* _TASK REQUIREMENTS_
Beginning with the first line, please return the entries exactly through the line that contains "(fun _ => True) m.", and leave out all later lines.

* _MATERIAL FOR THIS EXERCISE_
Lemma returns_post {A B} (Q : A -> Prop) (P : B -> Prop) (p : io A) (f : A -> io B) :
  returns Q p -> (forall a, Q a -> returns P (f a)) -> returns P (bind p f).
Proof. intros Hp Hf. induction p as [a|e|X act k IH]; simpl in *; auto. Qed.

Lemma returns_run {A} (P : A -> Prop) (p : io A) d d' a : returns P p -> run p d = (d', Ok a) -> P a.
Proof.
  revert d. induction p as [x|e|X act k IH]; intros d; simpl; [by intros ? [= _ ->]|done|].
  intros H. destruct (act d) as [d1 r]. by apply IH.
Qed.

Definition approving (r : RiskDecision) : bool := match r with APPROVED _ => true | _ => false end.

(** It never leaves with an approval, and goes on only with what [Q] allows. *)
Definition keeps {A} (Q : A -> Prop) (m : eval A) : Prop :=
  forall rules, returns (fun r => match r with inl d => approving d = false | inr (a, _) => Q a end) (m rules).

Definition refuses {A} (m : eval A) : Prop := keeps (fun _ => True) m.

Lemma refuses_chain {A B} (m : eval A) (f : A -> eval B) : refuses m -> (forall a, refuses (f a)) -> refuses (chain m f).
Proof.
  intros Hm Hf rules. eapply returns_post; [apply Hm|]. intros [r|[a rules']]; [done|]. intros _. apply Hf.
Qed.

Lemma refuses_await {A} (p : io A) : refuses (await p).
Proof. intros rules. by apply returns_bind. Qed.

Lemma refuses_reject {A} u t code : refuses (A := A) (reject u t code).
Proof.
  intros rules. apply (returns_post (fun r => approving r = false)); [|done]. unfold rejectAndRecord.
  apply returns_bind. intros _. destruct (hard_limit code); [by apply returns_bind|done].
Qed.

Lemma refuses_reject_if u guard t code : refuses (reject_if u guard t code).
Proof. destruct guard; [apply refuses_reject|done]. Qed.

Lemma refuses_needed {A} u (o : option A) t code : refuses (needed u o t code).
Proof. destruct o; [done|apply refuses_reject]. Qed.

#[export] Hint Resolve refuses_await refuses_reject refuses_reject_if refuses_needed : irex.

Ltac refusing :=
  repeat first
    [ progress intros
    | match goal with
      | |- refuses (chain _ _) => apply refuses_chain
      | |- refuses (match ?x with _ => _ end) => destruct x eqn:?
      end
    | by eauto with irex
    | done ].

Section pipeline.
Context (sha256 : chars -> string) (ev : Evidence) (broker : Broker) (ids : Ids) (u : string) (time : Z).

Lemma refuses_gate b c t : refuses (evaluateControlGate u b c t).
Proof. unfold evaluateControlGate. refusing. Qed.

Lemma refuses_profile t : refuses (load_profile ids u t).
Proof. unfold load_profile. refusing. Qed.

Lemma refuses_session t : refuses (load_session u t).
Proof. unfold load_session, compute. refusing. Qed.

Lemma refuses_connection t s : refuses (load_connection u t s).
Proof. pose proof refuses_gate. unfold load_connection. refusing. Qed.

Lemma refuses_pipeline t rb : refuses (pipeline sha256 ev broker ids u time t rb).
Proof.
  pose proof refuses_gate. pose proof refuses_profile. pose proof refuses_session. pose proof refuses_connection.
  unfold pipeline, load_account, load_live, check_daily_loss, check_drawdown, check_margin, check_size, check_order,
    check_market, enforcePerTradeControls, geometry_entry, rebase, check_geometry, check_exposure, unverified, compute, trying,
    check_duplicate, approve.
  refusing.
Qed.
End pipeline.

(** ** What an evaluation writes *)

(** The writes of an evaluation before its grant, respected by [R]. *)
Class Respects (R : DB -> DB -> Prop) := {
  rs_preorder :: PreOrder R;
  rs_audit m d : R d (set_audit m d);
  rs_profiles m d : R d (set_profiles m d);
  rs_peak id e d : canonical e -> R d (fst (peak_update id e d));
  rs_suspend id u d : R d (fst (suspend_update id u d));
  rs_snapshots m d : R d (set_snapshots m d);
  rs_accounts m d : R d (set_brokerAccounts m d);
  rs_periods m d : R d (set_riskPeriods m d);
  rs_violations m d : R d (set_violations m d);
  rs_invalidate s r : guar R (invalidateGrantsForSession s r) }.

Definition eguar {A} (R : DB -> DB -> Prop) (m : eval A) : Prop := forall rules, guar R (m rules).

Section writes.
Context (R : DB -> DB -> Prop) `{!Respects R}.

Lemma eguar_chain {A B} (m : eval A) (f : A -> eval B) : eguar R m -> (forall a, eguar R (f a)) -> eguar R (chain m f).
Proof. intros Hm Hf rules. apply guar_bind; [apply Hm|]. intros [r|[a rules']]; [done|apply Hf]. Qed.

Lemma eguar_await {A} (p : io A) : guar R p -> eguar R (await p).
Proof. intros Hp rules. by apply guar_bind. Qed.

Lemma eguar_compute {A} (r : result exn A) : eguar R (compute r).
Proof. apply eguar_await. destruct r; done. Qed.

Lemma eguar_trying {A} (p : io A) : guar R p -> eguar R (trying p).
Proof. intros Hp. apply eguar_await. by apply guar_attempt. Qed.

Lemma guar_writes {X} (act : DB -> DB * result exn X) : (forall d, R d (fst (act d))) -> guar R (op act).
Proof. apply guar_op. Qed.

Lemma guar_log e : guar R (audit_log e).
Proof. apply guar_audit; [apply _|]. intros d. apply rs_audit. Qed.

Lemma guar_suspension u code : guar R (suspendSessionForRiskLimit u code).
Proof.
  unfold suspendSessionForRiskLimit. guar_walk; [|apply rs_invalidate|apply guar_log]. apply guar_op. intros d.
  apply rs_suspend.
Qed.

Lemma guar_rejection u signalId code : guar R (rejectAndRecord u signalId code).
Proof.
  unfold rejectAndRecord. guar_walk; [|apply guar_suspension]. apply guar_op. intros d. apply rs_violations.
Qed.

Lemma eguar_leave {A} (p : io RiskDecision) : guar R p -> eguar R (leave (A := A) p).
Proof. intros Hp rules. by apply guar_bind. Qed.

Lemma eguar_reject {A} u t code : eguar R (reject (A := A) u t code).
Proof. apply eguar_leave, guar_rejection. Qed.

Lemma eguar_reject_if u guard t code : eguar R (reject_if u guard t code).
Proof. destruct guard; [apply eguar_reject|done]. Qed.

Lemma eguar_needed {A} u (o : option A) t code : eguar R (needed u o t code).
Proof. destruct o; [done|apply eguar_reject]. Qed.

Lemma guar_profile id u : guar R (getOrCreateProfile id u).
Proof.
  unfold getOrCreateProfile, findProfile. guar_walk. apply guar_op. intros d. unfold profile_insert.
  case_bool_decide; [reflexivity|apply rs_profiles].
Qed.

Lemma guar_observe x id1 id2 u c : guar R (observeAccountSnapshotNow x id1 id2 u c).
Proof.
  unfold observeAccountSnapshotNow, recordAccountSnapshot, acceptSnapshot, projectToLegacyAccount, insertNextGeneration,
    readMaxGeneration.
  guar_walk; apply guar_op; intros d; try reflexivity; unfold snapshot_insert, legacy_insert, legacy_update;
    repeat case_match; try reflexivity; solve [apply rs_snapshots | apply rs_accounts].
Qed.

Lemma guar_period id i : guar R (resolveDailyRiskPeriod id i).
Proof.
  unfold resolveDailyRiskPeriod, createPeriod, findPeriod, assertCurrencyMatches. guar_walk. apply guar_op. intros d.
  unfold period_insert. repeat case_match; try reflexivity. apply rs_periods.
Qed.

Lemma guar_peak id e : canonical e -> guar R (maintainMonotonicPeak id e).
Proof.
  intros He.
  unfold maintainMonotonicPeak. guar_walk. apply guar_op. intros d. by apply rs_peak.
Qed.

Lemma guar_live broker ids u p b : guar R (live_authority broker ids u p b).
Proof.
  unfold live_authority, fresh_or_observed, resolveFreshSnapshotForNewExposure, truthy_or_throw, getTodayRealisedLossExact,
    getDailyLossResetAt.
  guar_walk; solve [apply guar_op; intros d; reflexivity | apply guar_observe | apply guar_period].
Qed.
End writes.
#[export] Hint Resolve eguar_compute eguar_reject eguar_reject_if eguar_needed guar_log guar_profile guar_live guar_peak
  guar_rejection : irex.

Ltac writing :=
  repeat first
    [ progress intros
    | match goal with
      | |- eguar _ (chain _ _) => apply eguar_chain
      | |- eguar _ (await _) => apply eguar_await
      | |- eguar _ (trying _) => apply eguar_trying
      | |- eguar _ (leave _) => apply eguar_leave
      | |- eguar _ (match ?x with _ => _ end) => destruct x eqn:?
      end
    | by eauto with irex
    | done ].

Section stages.
Context (sha256 : chars -> string) (ev : Evidence) (broker : Broker) (ids : Ids) (u : string) (time : Z).
Context (R : DB -> DB -> Prop) `{!Respects R}.

Lemma eguar_gate b c t : eguar R (evaluateControlGate u b c t).
Proof.
  unfold evaluateControlGate, checkExecutionPermission, findActiveControls. writing. guar_walk.
Qed.

Lemma eguar_load_profile t : eguar R (load_profile ids u t).
Proof. unfold load_profile. writing. Qed.

Lemma eguar_load_session t : eguar R (load_session u t).
Proof. unfold load_session, resolveActiveSessionAuthority. writing; guar_walk. Qed.

Lemma eguar_load_connection t s : eguar R (load_connection u t s).
Proof.
  pose proof eguar_gate. unfold load_connection. writing. apply guar_op. intros d. reflexivity.
Qed.

Lemma eguar_load_account t b : eguar R (load_account ev u time t b).
Proof. unfold load_account, read_account_state, readLatestAcceptedSnapshot. writing. guar_walk. Qed.

Lemma eguar_load_live t p b : eguar R (load_live broker ids u t p b).
Proof. unfold load_live. writing. Qed.

Lemma eguar_daily_loss t p s b l c : eguar R (check_daily_loss u t p s b l c).
Proof.
  unfold check_daily_loss, todays_loss, getTodayRealisedLossExact, getDailyLossResetAt. writing. guar_walk.
Qed.

Lemma eguar_drawdown t p s e : canonical e -> eguar R (check_drawdown u t p s e).
Proof. intros He. unfold check_drawdown. writing. Qed.

Lemma eguar_margin t free : eguar R (check_margin broker u t free).
Proof. unfold check_margin. writing. Qed.

Lemma eguar_size t p s b : eguar R (check_size u t p s b).
Proof. unfold check_size. writing. Qed.

Lemma eguar_order t p : eguar R (check_order u t p).
Proof. unfold check_order, check_geometry. writing. Qed.

Lemma eguar_market t p : eguar R (check_market u t p).
Proof. unfold check_market. writing. Qed.

Lemma eguar_controls t p s b e q c : eguar R (enforcePerTradeControls ev u time t p s b e q c).
Proof. unfold enforcePerTradeControls, geometry_entry, rebase, check_geometry, check_exposure, unverified. writing. Qed.

Lemma eguar_duplicate t : eguar R (check_duplicate u t).
Proof. unfold check_duplicate, findTradeBySignalId. writing. guar_walk. Qed.
End stages.

(** ** Approvals are backed by a grant *)

(** What an evaluation that only respects [R] answers. *)
Lemma assured_returns {A} (R : DB -> DB -> Prop) `{!PreOrder R} (inv : DB -> Prop) (Q : A -> Prop) (p : io A) :
  (forall d d', R d d' -> inv d -> inv d') -> guar R p -> returns Q p ->
  assured DbUnavailable inv R (fun a _ => Q a) (fun _ => True) p.
Proof.
  intros Hi. induction p as [a|e|X act k IH]; simpl; [auto..|]. intros [Ha Hk] Hq. split; [|by apply IH].
  intros d Hd _. split; [eapply Hi; [apply Ha|done]|]. split; [apply Ha|]. exists (fun _ => True). split; [done|]. split; [done|]. by apply IH.
Qed.

#[export] Instance authority_respects : Respects authority_rel.
Proof.
  split; [apply _|try (intros; apply authority_rel_same; reflexivity)..|].
  - intros id e d _. unfold peak_update. repeat case_match; try reflexivity. by apply authority_rel_same.
  - intros id u d. unfold suspend_update. destruct (update_row _ _ _ _). by apply authority_rel_same.
  - intros s r. apply guar_op. intros d.
  apply grants_update_where_rel. intros x g [_ ?]%andb_true_iff. eauto with irex.
Qed.

(** The grant of the store an approval was issued under. *)
Record backed (sha256 : chars -> string) (u : string) (t : ProposedTrade) (a : RiskApprovalResult) (d : DB) : Prop := mkBacked {
  bk_backed : exists g i digest orderDigest,
    grants d !! ra_grantId a = Some g /\ g_userId g = u /\ g_signalId g = pt_signalId t /\
    g_authorityBindingDigest g = Some digest /\ digestCanonicalPayload sha256 (authority_payload i) = Ok digest /\
    ri_userId i = u /\ ri_signalId i = pt_signalId t /\ ri_sessionId i = ra_sessionId a /\
    ri_sessionGeneration i = ra_sessionGeneration a /\ ri_executionMode i = ra_executionMode a /\
    ri_brokerConnectionId i = ra_brokerConnectionId a /\ ri_orderPayloadDigest i = orderDigest /\
    digestCanonicalPayload sha256 (order_digest_payload (order_payload t (ra_validatedOrder a)) (ra_validatedOrder a)) = Ok orderDigest }.

Abbreviation sure := (assured DbUnavailable authority_wf authority_rel).

Lemma wf_kept d d' : authority_rel d d' -> authority_wf d -> authority_wf d'.
Proof. by intros []. Qed.

(** A grant of this user, signal and digest is stored under the id. *)
Definition granted (i : RiskGrantIssuanceInput) (digest id : string) (d : DB) : Prop :=
  exists g, grants d !! id = Some g /\ g_userId g = ri_userId i /\ g_signalId g = ri_signalId i /\ g_authorityBindingDigest g = Some digest.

* _REPLY TO THE EXERCISE_
Lemma returns_post {A B} (Q : A -> Prop) (P : B -> Prop) (p : io A) (f : A -> io B) :
  returns Q p -> (forall a, Q a -> returns P (f a)) -> returns P (bind p f).
Proof. intros Hp Hf. induction p as [a|e|X act k IH]; simpl in *; auto. Qed.

Lemma returns_run {A} (P : A -> Prop) (p : io A) d d' a : returns P p -> run p d = (d', Ok a) -> P a.
Proof.
  revert d. induction p as [x|e|X act k IH]; intros d; simpl; [by intros ? [= _ ->]|done|].
  intros H. destruct (act d) as [d1 r]. by apply IH.
Qed.

Definition approving (r : RiskDecision) : bool := match r with APPROVED _ => true | _ => false end.

(** It never leaves with an approval, and goes on only with what [Q] allows. *)
Definition keeps {A} (Q : A -> Prop) (m : eval A) : Prop :=
  forall rules, returns (fun r => match r with inl d => approving d = false | inr (a, _) => Q a end) (m rules).

Definition refuses {A} (m : eval A) : Prop := keeps (fun _ => True) m.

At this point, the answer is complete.